» STUDY MATERIAL:
(** * clear-cache.py: stripping the [rendered] cache from session files

    A shallow embedding of [scripts/clear-cache.py] and the properties its
    specification states about it.

    The script is one loop:
<<
    sessions_dir = Path("~/temp/otui/sessions")
    for session_file in sessions_dir.glob("*.json"):
        with open(session_file, 'r') as f:
            data = json.load(f)
        if 'messages' in data:
            for msg in data['messages']:
                if 'rendered' in msg:
                    del msg['rendered']
            with open(session_file, 'w') as f:
                json.dump(data, f, indent=2)
    print("... Cache cleared")
>>
    The development has three layers: the Python objects [json.load] returns
    and the operators the script applies to them ([in], [o[k]], [del o[k]],
    iteration); the directory with a log of the reads, writes and prints of a
    run; and the script itself. [json.load] and [json.dump] belong to Python's
    library, not to the repository: they are parameters of the script's
    section.

    The directory of the model is the one [sessions_dir] names, whichever it
    is (the script does not expand the [~] of the path), and a file is known
    by its name in it. The script runs alone: nothing else touches the
    directory during a run. *)

From Stdlib Require Import String Ascii List ZArith Bool Arith Lia.
From Stdlib Require Import DecimalString Floats.SpecFloat.
Import ListNotations.
Local Open Scope string_scope.
Local Open Scope list_scope.

(** ** Exceptions and the error monad *)

(** The exceptions the script can die of. None is caught: each aborts the run. *)
Inductive exn : Type :=
| TypeError
| KeyError
| JSONDecodeError
| IsADirectoryError
| FileNotFoundError.

Definition result (A : Type) : Type := (exn + A)%type.

Definition ok {A : Type} (a : A) : result A := inr a.
Definition raise {A : Type} (e : exn) : result A := inl e.

Definition bind {A B : Type} (c : result A) (k : A -> result B) : result B :=
  match c with
  | inl e => inl e
  | inr a => k a
  end.

Notation "x <- c ;; k" := (bind c (fun x => k))
  (at level 61, c at next level, right associativity).

Fixpoint mapM {A B : Type} (f : A -> result B) (l : list A) : result (list B) :=
  match l with
  | [] => ok []
  | a :: l' =>
      b <- f a ;;
      bs <- mapM f l' ;;
      ok (b :: bs)
  end.

(** ** Python objects *)

Set Warnings "-register-all".

(** What [json.load] returns: [None], [bool], [int], [float], [str], [list]
    and [dict] with [str] keys. A [dict] keeps its keys in insertion order
    (which is the order [json.dump] writes them in), so it is an association
    list, first binding first; Python's dicts hold a key once ([unique_keys]). *)
Inductive value : Type :=
| VNone
| VBool (b : bool)
| VInt (n : Z)
| VFloat (x : spec_float)
| VStr (s : string)
| VList (items : list value)
| VDict (fields : list (string * value)).

Definition dict : Type := list (string * value).

Definition keys (d : dict) : list string := map fst d.

Fixpoint dict_get (k : string) (d : dict) : option value :=
  match d with
  | [] => None
  | (k', v) :: d' => if k' =? k then Some v else dict_get k d'
  end.

(** [k in d] *)
Definition dict_mem (k : string) (d : dict) : bool :=
  match dict_get k d with
  | Some _ => true
  | None => false
  end.
(** Row [r] is listed as area [a]: under its name, with the links the
    loop reads in it. *)
Definition listed `{Python} (r : row) (a : area) : Prop :=
  name a = NAME r /\ links_of_row (LINKS r) = Ok (links a).

(** The statements sent between session [s] and session [s']. *)
Definition sent_since (s s' : session) : list statement :=
  drop (length (sent s)) (sent s').

(** A text without quote and without backslash: spliced between two quotes
    it is a string constant, and denotes itself. *)
Definition plain (s : str) : Prop := Forall (fun c => c <> 39 /\ c <> 92) s.

(** A character the encoder writes as it is: printable ASCII other than
    the double quote and the backslash. *)
Definition literal_char (c : char) : bool :=
  (32 <=? c) && (c <=? 126) && negb (c =? 34) && negb (c =? 92).

Definition literal (s : str) : bool := forallb literal_char s.

(** A document whose encoding holds no backslash: no number, strings of
    literal characters, and dicts without a repeated key. *)
Fixpoint literal_value (v : value) : bool :=
  match v with
  | VNone | VBool _ => true
  | VInt _ | VFloat _ => false
  | VStr s => literal s
  | VList l => forallb literal_value l
  | VDict d =>
      forallb (fun kv => literal kv.1 && literal_value kv.2) d
      && bool_decide (NoDup (map fst d))
  end.

(** The number of values in a value, each item counted once more. *)
Fixpoint size (v : value) : nat :=
  match v with
  | VList l => S (list_sum (map (fun x => S (size x)) l))
  | VDict d => S (list_sum (map (fun kv => S (size kv.2)) d))
  | _ => 1
  end.

(** The reference scanner reads [v] back from its encoding, whatever
    follows it, given fuel for the values it holds. *)
Definition reads_back (v : value) : Prop :=
  forall fuel rest,
    (size v <= fuel)%nat ->
    Reference.scan_once fuel (Reference.dumps v ++ rest) = Ok (v, rest).

(** ** Example data *)

Module Example.

Definition finance : row := {| NAME := py "Finance"; LINKS := VStr (py "[]") |}.

(** A row whose LINKS is a string that is not JSON. *)
Definition legacy : row := {| NAME := py "Arquivo"; LINKS := VStr (py "{links: none") |}.

Definition s0 : session := {| rows := [finance; legacy]; sent := [] |}.

(** A JSON text, written with the quote for the double quote. *)
Definition text (s : string) : str := str_replace 39 [34] (py s).

(** A project without sublinks. *)
Definition project (n : str) : value :=
  VDict [(py "name", VStr n); (py "sublinks", VList [])].

(** An area in which a project name occurs twice. *)
Definition budget : area :=
  {| name := py "Finance";
     links := VList [project (py "Budgeting"); project (py "Payroll");
                     project (py "Budgeting")] |}.

(** A table whose row Finance holds the JSON text of those links. *)
Definition s1 : session :=
  {| rows := [{| NAME := py "Finance"; LINKS := VStr (Reference.dumps (links budget)) |}];
     sent := [] |}.

(** Links whose project name holds double quotes, and links whose
    project name holds a backslash, as typed in the form. *)
Definition quoted : str := text "[{'name': 'App \'X\'', 'sublinks': []}]".
Definition backslashed : str := text "[{'name': 'C:\\temp', 'sublinks': []}]".

(** The name held by [quoted], and the name [backslashed] is stored
    with: a tab where the backslash and the t were. *)
Definition quoted_name : str := py "App " ++ [34] ++ py "X" ++ [34].
Definition tabbed_name : str := py "C:" ++ [9] ++ py "emp".

(** The links of the end-to-end scenario. *)
Definition sublinks : str :=
  text "[{'url': 'https://x/app', 'tutorial_url': 'https://x/doc'}]".

(** A text that is not JSON, an open bracket and an integer of 4301
    digits, and a row that holds it. *)
Definition long_integer : str := 91 :: repeat 49 4301%nat.

Definition unread : row := {| NAME := py "Arquivo"; LINKS := VStr long_integer |}.

(** An area whose name holds a backslash, with the projects of [budget],
    and an area whose name is what a constant reads in that name. *)
Definition temp : row :=
  {| NAME := py "C:\temp"; LINKS := VStr (Reference.dumps (links budget)) |}.

Definition tabbed : row := {| NAME := tabbed_name; LINKS := VStr (py "[]") |}.

Definition s2 : session := {| rows := [temp; tabbed]; sent := [] |}.
Definition s3 : session := {| rows := [tabbed]; sent := [] |}.
Definition s4 : session := {| rows := [temp]; sent := [] |}.

(** A row whose name holds a quote. *)
Definition dor : row := {| NAME := py "D'Or"; LINKS := VStr (py "[]") |}.

Definition s6 : session := {| rows := [dor]; sent := [] |}.

(** Finance with two projects, one of a name that holds double quotes. *)
Definition s5 : session :=
  {| rows := [{| NAME := py "Finance";
                 LINKS := VStr (Reference.dumps
                                  (VList [project (py "Budgeting");
                                          project quoted_name])) |}];
     sent := [] |}.

End Example.

(** * Properties *)

(** ** The order of names *)

Lemma str_leb_refl (a : str) : str_leb a a = true.
Proof.
  induction a as [|x a IH]; simpl; [reflexivity|].
  rewrite N.ltb_irrefl, N.eqb_refl. exact IH.
Qed.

» PROBLEM STATEMENT: The line above containing "forallb (fun kv", the line containing "Definition sublinks : str", and every line between them are to be transcribed exactly; no other line is wanted.

» EXPECTED ANSWER:
      forallb (fun kv => literal kv.1 && literal_value kv.2) d
      && bool_decide (NoDup (map fst d))
  end.

(** The number of values in a value, each item counted once more. *)
Fixpoint size (v : value) : nat :=
  match v with
  | VList l => S (list_sum (map (fun x => S (size x)) l))
  | VDict d => S (list_sum (map (fun kv => S (size kv.2)) d))
  | _ => 1
  end.

(** The reference scanner reads [v] back from its encoding, whatever
    follows it, given fuel for the values it holds. *)
Definition reads_back (v : value) : Prop :=
  forall fuel rest,
    (size v <= fuel)%nat ->
    Reference.scan_once fuel (Reference.dumps v ++ rest) = Ok (v, rest).

(** ** Example data *)

Module Example.

Definition finance : row := {| NAME := py "Finance"; LINKS := VStr (py "[]") |}.

(** A row whose LINKS is a string that is not JSON. *)
Definition legacy : row := {| NAME := py "Arquivo"; LINKS := VStr (py "{links: none") |}.

Definition s0 : session := {| rows := [finance; legacy]; sent := [] |}.

(** A JSON text, written with the quote for the double quote. *)
Definition text (s : string) : str := str_replace 39 [34] (py s).

(** A project without sublinks. *)
Definition project (n : str) : value :=
  VDict [(py "name", VStr n); (py "sublinks", VList [])].

(** An area in which a project name occurs twice. *)
Definition budget : area :=
  {| name := py "Finance";
     links := VList [project (py "Budgeting"); project (py "Payroll");
                     project (py "Budgeting")] |}.

(** A table whose row Finance holds the JSON text of those links. *)
Definition s1 : session :=
  {| rows := [{| NAME := py "Finance"; LINKS := VStr (Reference.dumps (links budget)) |}];
     sent := [] |}.

(** Links whose project name holds double quotes, and links whose
    project name holds a backslash, as typed in the form. *)
Definition quoted : str := text "[{'name': 'App \'X\'', 'sublinks': []}]".
Definition backslashed : str := text "[{'name': 'C:\\temp', 'sublinks': []}]".

(** The name held by [quoted], and the name [backslashed] is stored
    with: a tab where the backslash and the t were. *)
Definition quoted_name : str := py "App " ++ [34] ++ py "X" ++ [34].
Definition tabbed_name : str := py "C:" ++ [9] ++ py "emp".

(** The links of the end-to-end scenario. *)
Definition sublinks : str :=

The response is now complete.